Kiwi fruit is packed with more Vitamin C than that of an orange. Kiwi contains numerous phytonutrients in addition to vitamins and minerals that promote your health. They are Vitamin K, Copper, Fiber, Vitamin E, Potassium, Manganese, and Folate. Kiwis are also known to be low in calories. Other possible health benefits of kiwis include maintaining healthy skin tone and texture, reducing blood pressure and preventing heart disease and stroke.
Onions contain an anti-oxidant called Quercetin that helps protect against cataracts, heart disease, and prevent Osteoporosis.
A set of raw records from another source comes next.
(* ===== verification/EmmcBoot.v ===== *)
(** * Bringing the disk up

    Models the acceptance sequence that publishes the disk at boot and the switch to a faster
    bus after it (pexpert/arm/xzs_sdhci.c, [xzs_sdhci_phase_d4_probe]): the checks of the device
    switch, the loading of the partition table, the test of one partition, then the clock and
    bus-width changes, each of which is kept only if the disk still reads as before.  Results are
    breadcrumbs: 0, or the code with which the kernel halts.  The registrations with the rest of
    the kernel enter as their results; the IOKit and vnode checks between the partition test and
    the upgrade, and the report, are not modelled. *)

From stdpp Require Import base list relations gmap strings.
From Stdlib Require Import ZArith Lia.
From S2P Require Import Prelude Wp Crc32 Kernel Memory Memdev Gpt GptProofs GptParse GptMinors Emmc EmmcDev EmmcCard EmmcBus EmmcRead EmmcWrite EmmcInit EmmcSim EmmcDisk EmmcSafety EmmcLoad.

Definition SDHCI_CMD_RESP_48_BUSY : Z := 0x03.
Definition SDHCI_CTRL_8BITBUS : Z := 0x20.
Definition CMD_SWITCH : Z := SDHCI_MAKE_CMD 6 (Z.lor (Z.lor SDHCI_CMD_RESP_48_BUSY SDHCI_CMD_CRC) SDHCI_CMD_INDEX).

(** What a control call left in the caller's variable. *)
Definition left_in (init : Z) (ans : Z * dk_data) : Z :=
  match ans.2 with Data32 v => v | Data64 v => v | _ => init end.

(** The first used slot with that name, or none. *)
Definition find_partition (g : gpt_map) (name : bytes) : option (option Z) :=
  r ← for_loop (S := unit) (R := Z) (Z.to_nat (g_xzs_d4_used_count g)) 0 (fun u _ =>
        s ← elem_at (g_xzs_d4_used_slots g) u;
        e ← elem_at (g_xzs_d4_parsed_entries g) s;
        Some (if bool_decide (c_str (name_canonical e) = name) then Exit s else Next tt)) tt;
  Some (match r with Next _ => None | Exit s => Some s end).

Section boot.
Context `{Mmio H}.
Abbreviation driver := (prog (world H)).
Abbreviation sector_buf := (replicate 512 0).
Context (have_buf : bool) (major : Z).

Definition dev_of (m : Z) : Z := makedev major m.

(** Open semantics and geometry of the whole disk. *)
Definition check_disk : driver Z :=
  ro ← xzs_bdev_open (dev_of 0) FREAD;
  wo ← xzs_bdev_open (dev_of 0) FWRITE;
  rw ← xzs_bdev_open (dev_of 0) (Z.lor FREAD FWRITE);
  if negb (ro =? 0) || negb (wo =? EROFS) || negb (rw =? EROFS) then mret 0xE2
  else
    bs ← xzs_bdev_ioctl (dev_of 0) BlkGetBlockSize true;
    bc ← xzs_bdev_ioctl (dev_of 0) BlkGetBlockCount true;
    wr ← xzs_bdev_ioctl (dev_of 0) BlkIsWritable true;
    psize ← xzs_bdev_psize (dev_of 0);
    mret (if negb (bs.1 =? 0) || negb (left_in 0 bs =? 512) || negb (bc.1 =? 0) || negb (left_in 0 bc =? 61071360) ||
             negb (wr.1 =? 0) || negb (left_in 1 wr =? 0) || negb (psize =? 61071360) then 0xE3 else 0).

(** Read one sector of a partition and compare its checksum. *)
Definition read_checked (dev blkno crc failed differs : Z) : driver Z :=
  '(rc, b) ← with_buffer sector_buf (xzs_d4_read_via_strategy have_buf dev blkno 512 0);
  mret (if negb (rc =? 0) then failed else if negb (crc32 0 b =? crc) then differs else 0).

(** One past the end: refused, and no command sent. *)
Definition check_past_end (dev n : Z) : driver Z :=
  before ← get_dr;
  '(r, _) ← with_buffer sector_buf (xzs_bdev_strategy (Req dev (s64 n) 512 B_READ (0, Some 0) 0 0 0));
  after ← get_dr;
  mret (if negb (r_error r =? EINVAL) || negb (r_resid r =? 512) ||
           negb (counter "g_d4m1_cmd17_count" after =? counter "g_d4m1_cmd17_count" before) then 0xEF else 0).

(** [c], and then [f] if it gave no breadcrumb. *)
Definition unless_halted (c f : driver Z) : driver Z := rc ← c; if rc =? 0 then f else mret rc.

Definition check_slice : driver Z :=
  d ← get_dr;
  found ← plift (find_partition (g_map d) (lit "boot"));
  match found with
  | None => mret 0xEA
  | Some slot =>
      m ← plift (elem_at (g_xzs_gpt_slot_to_minor (g_map d)) slot);
      pe ← plift (elem_at (g_xzs_d4_parsed_entries (g_map d)) slot);
      unless_halted (read_checked (dev_of (u32 m)) 0 0x7756D106 0xEB 0xEC)
        (unless_halted (read_checked (dev_of (u32 m)) (u64 (pe_sector_count pe - 1)) 0xB2AA7578 0xED 0xEE)
          (check_past_end (dev_of (u32 m)) (pe_sector_count pe)))
  end.

(** [node m] says whether the device node of a minor number could be made. *)
Definition publish_slices (node : Z -> bool) : driver Z :=
  d ← get_dr;
  mret (if forallb node (seqZ 1 (g_xzs_d4_used_count (g_map d))) then 0 else 0xE9).

Definition publish_disk (node : Z -> bool) : driver Z :=
  if major <? 0 then mret 0xEE
  else if negb (node 0) then mret 0xE1
  else unless_halted check_disk
    (unless_halted (load_runtime_gpt have_buf (dev_of 0))
      (unless_halted (publish_slices node) check_slice)).

(** ** A faster bus *)

Definition gcc_switch (cfg : Z) : driver unit :=
  _ ← xzs_gcc_write32_local SDCC1_APPS_CFG_RCGR_OFFSET cfg;
  _ ← xzs_gcc_write32_local SDCC1_APPS_CMD_RCGR_OFFSET 0x1;
  wait_for 1000 (v ← xzs_gcc_read32_local SDCC1_APPS_CMD_RCGR_OFFSET; mret (negb (has v 1))).

Definition restart_clock (usec : Z) : driver unit :=
  _ ← xzs_sdhci_hc_write16 SDHCI_CLOCK_CONTROL ABOOT_CLOCK_FIRST_WRITE;
  _ ← wait_for 1000 (v ← xzs_sdhci_hc_read16 SDHCI_CLOCK_CONTROL; mret (has v SDHCI_CLOCK_INT_STABLE));
  _ ← xzs_sdhci_hc_write16 SDHCI_CLOCK_CONTROL ABOOT_CLOCK_FINAL_VAL;
  delay usec.

(** CMD6: write a byte of the card's configuration. *)
Definition switch_card (arg : Z) : driver unit :=
  _ ← clear_status 0xFFFFFFFF;
  _ ← xzs_sdhci_hc_write32 SDHCI_ARGUMENT arg;
  _ ← xzs_sdhci_hc_write16 SDHCI_TRANSFER_MODE 0;
  _ ← xzs_sdhci_hc_write16 SDHCI_COMMAND CMD_SWITCH;
  _ ← wait_for 100000 (status_has SDHCI_INT_RESPONSE);
  _ ← clear_status 0xFFFFFFFF;
  wait_for 500000 (ps ← xzs_sdhci_hc_read32 SDHCI_PRESENT_STATE; mret (negb (inhibited ps) && has ps (Z.shiftl 1 20))).

(** Whether sector 1 still reads as it did. *)
Definition lba1_verified : driver bool :=
  '(rc, b) ← with_buffer sector_buf (xzs_d4_read_via_strategy have_buf (dev_of 0) 1 512 0);
  mret ((rc =? 0) && (crc32 0 b =? 0xD3A34BC1)).

Definition upgrade_clock : driver unit :=
  _ ← xzs_sdhci_hc_write16 SDHCI_CLOCK_CONTROL ABOOT_CLOCK_FIRST_WRITE;
  _ ← delay 50;
  _ ← gcc_switch 0;
  power ← xzs_sdhci_hc_read8 SDHCI_POWER_CONTROL;
  _ ← (if negb (power =? ABOOT_POWER_SECOND_WRITE) then
         _ ← xzs_sdhci_hc_write8 SDHCI_POWER_CONTROL ABOOT_POWER_FIRST_WRITE;
         _ ← delay 50;
         _ ← xzs_sdhci_hc_write8 SDHCI_POWER_CONTROL ABOOT_POWER_SECOND_WRITE;
         delay 50
       else mret tt);
  restart_clock 100.

Definition upgrade_speed : driver unit :=
  _ ← switch_card 0x03B90101;
  _ ← xzs_sdhci_hc_write8 SDHCI_HOST_CONTROL (Z.lor SDHCI_CTRL_8BITBUS 0x04);
  _ ← xzs_sdhci_hc_write16 SDHCI_CLOCK_CONTROL ABOOT_CLOCK_FIRST_WRITE;
  _ ← delay 50;
  _ ← gcc_switch 0x50E;
  restart_clock 50.

Definition revert_speed : driver unit :=
  _ ← xzs_sdhci_hc_write16 SDHCI_CLOCK_CONTROL ABOOT_CLOCK_FIRST_WRITE;
  _ ← delay 50;
  _ ← gcc_switch 0;
  _ ← xzs_sdhci_hc_write8 SDHCI_HOST_CONTROL SDHCI_CTRL_8BITBUS;
  _ ← xzs_sdhci_hc_write16 SDHCI_CLOCK_CONTROL ABOOT_CLOCK_FINAL_VAL;
  delay 50.

Definition upgrade_width : driver unit :=
  _ ← switch_card 0x03B70201;
  _ ← xzs_sdhci_hc_write8 SDHCI_HOST_CONTROL SDHCI_CTRL_8BITBUS;
  delay 50.

Definition upgrade_bus : driver unit :=
  _ ← upgrade_clock;
  ok_hs ← lba1_verified;
  if (ok_hs : bool) then
    _ ← upgrade_width;
    ok_8b ← lba1_verified;
    _ ← (if (ok_8b : bool) then
           _ ← upgrade_speed;
           ok_52m ← lba1_verified;
           if (ok_52m : bool) then mret tt else revert_speed
         else xzs_sdhci_hc_write8 SDHCI_HOST_CONTROL 0);
    try_multiblock have_buf (dev_of 0)
  else
    _ ← on_dr (fun d => set_ctx (set_initialized false (g_xzs_emmc_ctx d)) d);
    _ ← xzs_emmc_init_persistent; mret tt.

(** The rest of the probe: [emmcrw] is the boot argument when it is given, [root_on_disk] says
    that [rd] names something else than a RAM disk. *)
Definition finish_probe (emmcrw : option Z) (root_on_disk : bool) : driver unit :=
  _ ← (match emmcrw with Some v => on_dr (set_rw v) | None => mret tt end);
  if root_on_disk then upgrade_bus else mret tt.
End boot.

(** ** Calm programs *)

(** The partition map and the write switch of another state. *)
Definition same_table (d d' : emmc) : Prop :=
  g_map d' = g_map d /\ g_xzs_d4_gpt_map_initialized d' = g_xzs_d4_gpt_map_initialized d /\
  g_xzs_emmc_userdata_rw d' = g_xzs_emmc_userdata_rw d.

#[global] Instance same_table_preorder : PreOrder same_table.
Proof.
  split; [done |]. intros a b c (E1 & E2 & E3) (F1 & F2 & F3). unfold same_table. by rewrite F1, F2, F3.
Qed.

Lemma same_dr_table d d' : same_dr d d' -> same_table d d'.
Proof.
  intros E. unfold same_table. split_and!; [by apply (f_equal g_map) in E | by apply (f_equal g_xzs_d4_gpt_map_initialized) in E |
    by apply (f_equal g_xzs_emmc_userdata_rw) in E].
Qed.

Lemma fixed_table d d' : fixed d d' -> same_table d d'.
Proof. by intros (? & ? & ? & _). Qed.

Lemma table_good d d' : same_table d d' -> csd_ok d' -> ready d' -> table_ok d -> good d'.
Proof. intros (E1 & E2 & _) Hc Hr Ht. split; [done | done |]. unfold table_ok. by rewrite E1, E2. Qed.

Lemma minor_makedev major m : 0 <= m < 2 ^ 24 -> minor (makedev major m) = m.
Proof.
  intros Hm. unfold minor, makedev, s32, swrap. change 0xffffff with (Z.ones 24). rewrite Z.land_ones by lia.
  rewrite lor_shift_add, (Z.mod_eq _ (2 ^ 32)) by lia. set (q := _ / 2 ^ 32). clearbody q.
  replace (_ - 2 ^ (32 - 1)) with (m + (major - 256 * q) * 2 ^ 24) by (change (32 - 1) with 31; lia).
  rewrite Z.mod_add by lia. by apply Z.mod_small.
Qed.

(** A partition of a loaded map, with its minor number. *)
Definition partition (g : gpt_map) (m : Z) (e : xzs_gpt_partition_entry_t) : Prop :=
  exists slot, 1 <= m <= g_xzs_d4_used_count g /\ elem_at (g_xzs_minor_to_gpt_slot g) m = Some slot /\
    elem_at (g_xzs_d4_parsed_entries g) slot = Some e /\ elem_at (g_xzs_gpt_slot_to_minor g) slot = Some m /\ extent_ok e.

Lemma find_partition_spec g name : map_ok g -> exists o, find_partition g name = Some o /\
  forall slot, o = Some slot -> exists m e, partition g m e /\ elem_at (g_xzs_minor_to_gpt_slot g) m = Some slot /\
    c_str (name_canonical e) = name.
Proof.
  intros Hg. unfold find_partition. pose proof (mo_used _ Hg) as Hu.
  destruct (for_loop_inv (R := Z) (fun k (_ : unit) => True) (fun slot => exists m e, partition g m e /\
      elem_at (g_xzs_minor_to_gpt_slot g) m = Some slot /\ c_str (name_canonical e) = name)
    (Z.to_nat (g_xzs_d4_used_count g)) 0 (fun u _ => s ← elem_at (g_xzs_d4_used_slots g) u; e ← elem_at (g_xzs_d4_parsed_entries g) s;
      Some (if bool_decide (c_str (name_canonical e) = name) then Exit s else Next tt)) tt) as (c & -> & Hc); [done | |].
  - intros k [] Hk _. rewrite (mo_order _ Hg k) by lia. destruct (mo_minor _ Hg (k + 1)) as (slot & e & E1 & E2 & E3 & _ & Hx); [lia |].
    rewrite E1. cbn [mbind option_bind]. rewrite E2. cbn [mbind option_bind]. eexists. split; [done |].
    case_bool_decide; [| done]. exists (k + 1), e. split_and!; [| done | done]. exists slot. split_and!; [lia | lia | done | done | done | apply Hx..].
  - cbn [mbind option_bind]. eexists. split; [done |]. destruct c as [[] | s]; [done |]. by intros slot [= <-].
Qed.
They are also known to be a good source of Vitamin C which boosts the immune system and prevents cancer. Sweet onions may also provide some protection against developing stomach cancer. Onions are great for steaming, baking, grilling, roasting and more.
Peppers contain Vitamin C which powers the immune system and keeps skin youthful. The highest amount of Vitamin C is in the red pepper variety. They also contain certain enzymes such as Lutein that protects eyes from cataracts and macular degeneration later in life. As well as reduce “Bad” cholesterol, controls diabetes, and brings relief from pain and eases inflammation. Peppers are great for stuffed, grilled, fire roasted and more.
Potatoes provide iron and niacin and are low in sodium and cholesterol. They contain nearly half of the daily recommended allowance of Vitamin C. Also, a great source of Potassium and Fiber and are fat free. Potatoes are a vegetable and are great when baked, roasted, mashed, grilled, sautéed and more.
Sweet Potatoes are a good source of Beta Carotene, Vitamin C, and Vitamin E. One medium sweet potato has 4 times the daily recommended allowance of Vitamin A and is a great source of dietary fiber and is fat free. Sweet Potatoes are a vegetable and are great eaten raw, pureed, juiced, fried, baked, and steamed.
Tomatoes are best when picked ripe and contain most of their vitamins when ripe. They are a good source of Vitamin C and Vitamin A. Their red pigment contains an antioxidant called Beta Carotene. The more brilliant red they are the more antioxidants they contain. Tomatoes contain high water content and are low in calories and can reduce risk of heart disease. Tomatoes are a fruit and are consumed fresh, cooked, or juiced.